-- Opening Marker --
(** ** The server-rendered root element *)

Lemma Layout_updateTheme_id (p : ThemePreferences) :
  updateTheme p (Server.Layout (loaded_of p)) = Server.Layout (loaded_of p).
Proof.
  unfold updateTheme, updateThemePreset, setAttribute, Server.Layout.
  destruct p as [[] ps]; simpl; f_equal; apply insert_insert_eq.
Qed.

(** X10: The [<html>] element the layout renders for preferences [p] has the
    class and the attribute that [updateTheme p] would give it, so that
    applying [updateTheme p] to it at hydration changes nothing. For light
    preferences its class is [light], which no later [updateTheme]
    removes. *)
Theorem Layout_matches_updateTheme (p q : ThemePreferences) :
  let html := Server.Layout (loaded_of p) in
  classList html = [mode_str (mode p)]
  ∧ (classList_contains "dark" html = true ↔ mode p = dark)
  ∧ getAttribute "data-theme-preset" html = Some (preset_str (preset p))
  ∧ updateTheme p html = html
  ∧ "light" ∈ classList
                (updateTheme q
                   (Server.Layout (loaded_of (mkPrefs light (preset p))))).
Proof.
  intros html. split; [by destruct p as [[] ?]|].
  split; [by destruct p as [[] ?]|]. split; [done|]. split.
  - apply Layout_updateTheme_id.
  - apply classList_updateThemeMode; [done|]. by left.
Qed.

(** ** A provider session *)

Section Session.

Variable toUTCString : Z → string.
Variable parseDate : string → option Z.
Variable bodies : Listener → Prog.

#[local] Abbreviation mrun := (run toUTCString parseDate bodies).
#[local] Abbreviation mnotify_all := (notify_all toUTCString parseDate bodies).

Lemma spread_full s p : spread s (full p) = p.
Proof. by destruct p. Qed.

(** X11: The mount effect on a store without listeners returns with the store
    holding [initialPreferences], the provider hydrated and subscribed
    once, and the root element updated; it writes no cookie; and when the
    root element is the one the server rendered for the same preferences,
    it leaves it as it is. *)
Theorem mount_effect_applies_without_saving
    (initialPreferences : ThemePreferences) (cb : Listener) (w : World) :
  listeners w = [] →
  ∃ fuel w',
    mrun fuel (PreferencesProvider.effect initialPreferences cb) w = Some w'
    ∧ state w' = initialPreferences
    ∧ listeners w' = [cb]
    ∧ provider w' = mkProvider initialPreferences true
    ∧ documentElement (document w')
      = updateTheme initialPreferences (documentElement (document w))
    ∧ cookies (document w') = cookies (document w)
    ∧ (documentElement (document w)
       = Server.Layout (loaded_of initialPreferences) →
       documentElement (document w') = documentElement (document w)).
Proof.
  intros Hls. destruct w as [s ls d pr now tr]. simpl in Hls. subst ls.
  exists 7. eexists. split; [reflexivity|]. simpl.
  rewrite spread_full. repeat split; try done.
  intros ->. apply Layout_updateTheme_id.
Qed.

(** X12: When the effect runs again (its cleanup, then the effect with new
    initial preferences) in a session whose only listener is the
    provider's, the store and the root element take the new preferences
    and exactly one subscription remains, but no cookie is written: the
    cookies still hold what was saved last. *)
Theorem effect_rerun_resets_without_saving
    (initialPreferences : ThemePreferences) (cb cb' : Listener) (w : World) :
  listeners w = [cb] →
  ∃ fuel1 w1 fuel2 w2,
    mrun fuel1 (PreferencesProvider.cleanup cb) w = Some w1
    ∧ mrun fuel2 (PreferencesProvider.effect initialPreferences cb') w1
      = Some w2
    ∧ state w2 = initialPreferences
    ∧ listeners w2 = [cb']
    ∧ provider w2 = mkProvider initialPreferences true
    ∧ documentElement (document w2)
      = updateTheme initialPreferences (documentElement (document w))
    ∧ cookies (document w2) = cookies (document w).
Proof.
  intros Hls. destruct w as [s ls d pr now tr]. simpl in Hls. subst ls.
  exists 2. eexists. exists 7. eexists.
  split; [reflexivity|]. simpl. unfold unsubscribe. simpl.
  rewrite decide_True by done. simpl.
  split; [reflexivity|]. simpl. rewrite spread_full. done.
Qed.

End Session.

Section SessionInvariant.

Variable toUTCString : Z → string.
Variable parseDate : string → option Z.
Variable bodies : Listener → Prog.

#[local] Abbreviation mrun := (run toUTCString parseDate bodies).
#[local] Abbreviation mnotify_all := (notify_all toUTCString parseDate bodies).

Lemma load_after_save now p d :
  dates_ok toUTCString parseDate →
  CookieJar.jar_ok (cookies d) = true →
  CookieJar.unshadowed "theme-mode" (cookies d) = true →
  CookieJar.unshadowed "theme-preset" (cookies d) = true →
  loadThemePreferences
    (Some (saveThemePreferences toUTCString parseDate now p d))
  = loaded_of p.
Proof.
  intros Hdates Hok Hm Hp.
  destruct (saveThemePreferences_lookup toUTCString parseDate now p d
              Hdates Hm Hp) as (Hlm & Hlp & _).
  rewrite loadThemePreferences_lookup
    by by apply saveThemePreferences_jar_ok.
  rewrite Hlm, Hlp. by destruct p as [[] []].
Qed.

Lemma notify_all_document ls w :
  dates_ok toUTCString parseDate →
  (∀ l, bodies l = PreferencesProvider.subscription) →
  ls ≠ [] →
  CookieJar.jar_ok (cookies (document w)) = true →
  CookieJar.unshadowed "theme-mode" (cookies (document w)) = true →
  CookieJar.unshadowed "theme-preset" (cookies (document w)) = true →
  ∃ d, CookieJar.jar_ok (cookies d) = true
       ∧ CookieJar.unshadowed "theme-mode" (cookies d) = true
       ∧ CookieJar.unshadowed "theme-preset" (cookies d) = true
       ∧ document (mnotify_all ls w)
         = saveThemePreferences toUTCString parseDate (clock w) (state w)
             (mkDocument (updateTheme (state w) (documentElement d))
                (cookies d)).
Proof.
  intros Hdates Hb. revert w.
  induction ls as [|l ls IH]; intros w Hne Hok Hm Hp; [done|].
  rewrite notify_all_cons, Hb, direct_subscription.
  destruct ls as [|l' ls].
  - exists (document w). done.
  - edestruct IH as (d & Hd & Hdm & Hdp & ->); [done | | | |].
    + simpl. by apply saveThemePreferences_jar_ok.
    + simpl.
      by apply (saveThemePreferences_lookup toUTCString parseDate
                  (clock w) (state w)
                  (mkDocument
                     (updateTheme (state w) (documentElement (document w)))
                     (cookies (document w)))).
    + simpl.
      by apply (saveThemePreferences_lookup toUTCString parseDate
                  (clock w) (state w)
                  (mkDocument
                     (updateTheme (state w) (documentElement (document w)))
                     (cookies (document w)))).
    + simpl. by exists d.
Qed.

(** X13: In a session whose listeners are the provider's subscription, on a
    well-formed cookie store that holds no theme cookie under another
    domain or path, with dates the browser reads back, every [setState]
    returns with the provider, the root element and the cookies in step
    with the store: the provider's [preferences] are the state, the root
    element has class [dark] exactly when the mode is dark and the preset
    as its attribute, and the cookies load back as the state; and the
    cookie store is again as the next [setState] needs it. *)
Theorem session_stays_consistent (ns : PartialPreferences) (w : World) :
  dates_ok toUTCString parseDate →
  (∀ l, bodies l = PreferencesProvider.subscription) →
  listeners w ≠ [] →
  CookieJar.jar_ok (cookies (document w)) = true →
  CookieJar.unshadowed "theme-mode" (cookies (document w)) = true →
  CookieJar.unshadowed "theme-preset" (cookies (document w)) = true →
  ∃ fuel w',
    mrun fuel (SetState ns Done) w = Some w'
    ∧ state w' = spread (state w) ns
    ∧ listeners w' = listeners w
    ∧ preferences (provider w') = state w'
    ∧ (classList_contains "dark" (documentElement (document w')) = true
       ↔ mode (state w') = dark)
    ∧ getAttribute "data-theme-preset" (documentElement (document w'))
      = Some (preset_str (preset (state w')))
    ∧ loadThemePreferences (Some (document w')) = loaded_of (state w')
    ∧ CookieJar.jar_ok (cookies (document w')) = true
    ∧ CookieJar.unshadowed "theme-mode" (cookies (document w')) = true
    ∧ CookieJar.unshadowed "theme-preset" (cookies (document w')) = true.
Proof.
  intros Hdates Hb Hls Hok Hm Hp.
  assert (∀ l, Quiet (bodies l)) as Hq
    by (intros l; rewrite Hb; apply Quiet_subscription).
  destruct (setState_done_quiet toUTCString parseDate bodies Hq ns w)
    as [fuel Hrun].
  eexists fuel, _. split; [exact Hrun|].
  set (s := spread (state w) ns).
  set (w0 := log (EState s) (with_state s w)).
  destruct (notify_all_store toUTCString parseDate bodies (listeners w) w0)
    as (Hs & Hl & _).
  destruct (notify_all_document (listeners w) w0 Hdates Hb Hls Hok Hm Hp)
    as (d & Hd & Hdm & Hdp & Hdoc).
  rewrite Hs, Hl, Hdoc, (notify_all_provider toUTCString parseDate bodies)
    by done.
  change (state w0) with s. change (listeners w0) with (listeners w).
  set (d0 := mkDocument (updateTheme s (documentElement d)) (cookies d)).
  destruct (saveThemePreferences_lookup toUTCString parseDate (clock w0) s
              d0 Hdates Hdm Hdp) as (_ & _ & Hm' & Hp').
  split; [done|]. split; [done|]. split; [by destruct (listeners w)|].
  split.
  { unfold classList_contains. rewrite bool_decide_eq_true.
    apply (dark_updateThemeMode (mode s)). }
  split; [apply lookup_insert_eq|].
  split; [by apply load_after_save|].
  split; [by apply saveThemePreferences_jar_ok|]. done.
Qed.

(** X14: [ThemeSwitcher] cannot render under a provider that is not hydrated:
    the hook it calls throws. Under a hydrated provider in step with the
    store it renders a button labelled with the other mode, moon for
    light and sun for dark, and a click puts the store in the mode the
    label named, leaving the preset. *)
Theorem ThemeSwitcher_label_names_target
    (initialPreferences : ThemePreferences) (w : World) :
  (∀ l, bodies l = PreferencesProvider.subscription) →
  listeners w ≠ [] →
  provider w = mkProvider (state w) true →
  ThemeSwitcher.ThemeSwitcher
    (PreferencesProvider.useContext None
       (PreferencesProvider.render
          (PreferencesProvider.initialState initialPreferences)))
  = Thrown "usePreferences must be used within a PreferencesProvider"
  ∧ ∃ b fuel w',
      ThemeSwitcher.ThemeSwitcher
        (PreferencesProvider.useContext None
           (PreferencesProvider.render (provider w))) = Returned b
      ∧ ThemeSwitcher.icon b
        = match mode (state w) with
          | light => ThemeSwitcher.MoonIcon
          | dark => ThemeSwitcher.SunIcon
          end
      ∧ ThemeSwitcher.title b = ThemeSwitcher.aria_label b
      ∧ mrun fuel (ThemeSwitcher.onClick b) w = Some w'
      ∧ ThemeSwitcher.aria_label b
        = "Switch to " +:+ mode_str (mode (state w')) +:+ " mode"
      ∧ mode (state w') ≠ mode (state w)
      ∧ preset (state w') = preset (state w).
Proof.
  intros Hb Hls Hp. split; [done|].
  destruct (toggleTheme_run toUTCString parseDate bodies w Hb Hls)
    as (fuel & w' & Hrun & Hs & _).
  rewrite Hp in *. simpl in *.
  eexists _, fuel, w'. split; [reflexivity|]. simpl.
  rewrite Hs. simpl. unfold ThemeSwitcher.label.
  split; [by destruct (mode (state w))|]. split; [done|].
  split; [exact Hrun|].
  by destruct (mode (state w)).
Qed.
-- Closing Marker --
Search the listing above for the string "unfold" and copy each line that has it.

_Result of this exercise_
  unfold updateTheme, updateThemePreset, setAttribute, Server.Layout.
  split; [reflexivity|]. simpl. unfold unsubscribe. simpl.
  { unfold classList_contains. rewrite bool_decide_eq_true.
  rewrite Hs. simpl. unfold ThemeSwitcher.label.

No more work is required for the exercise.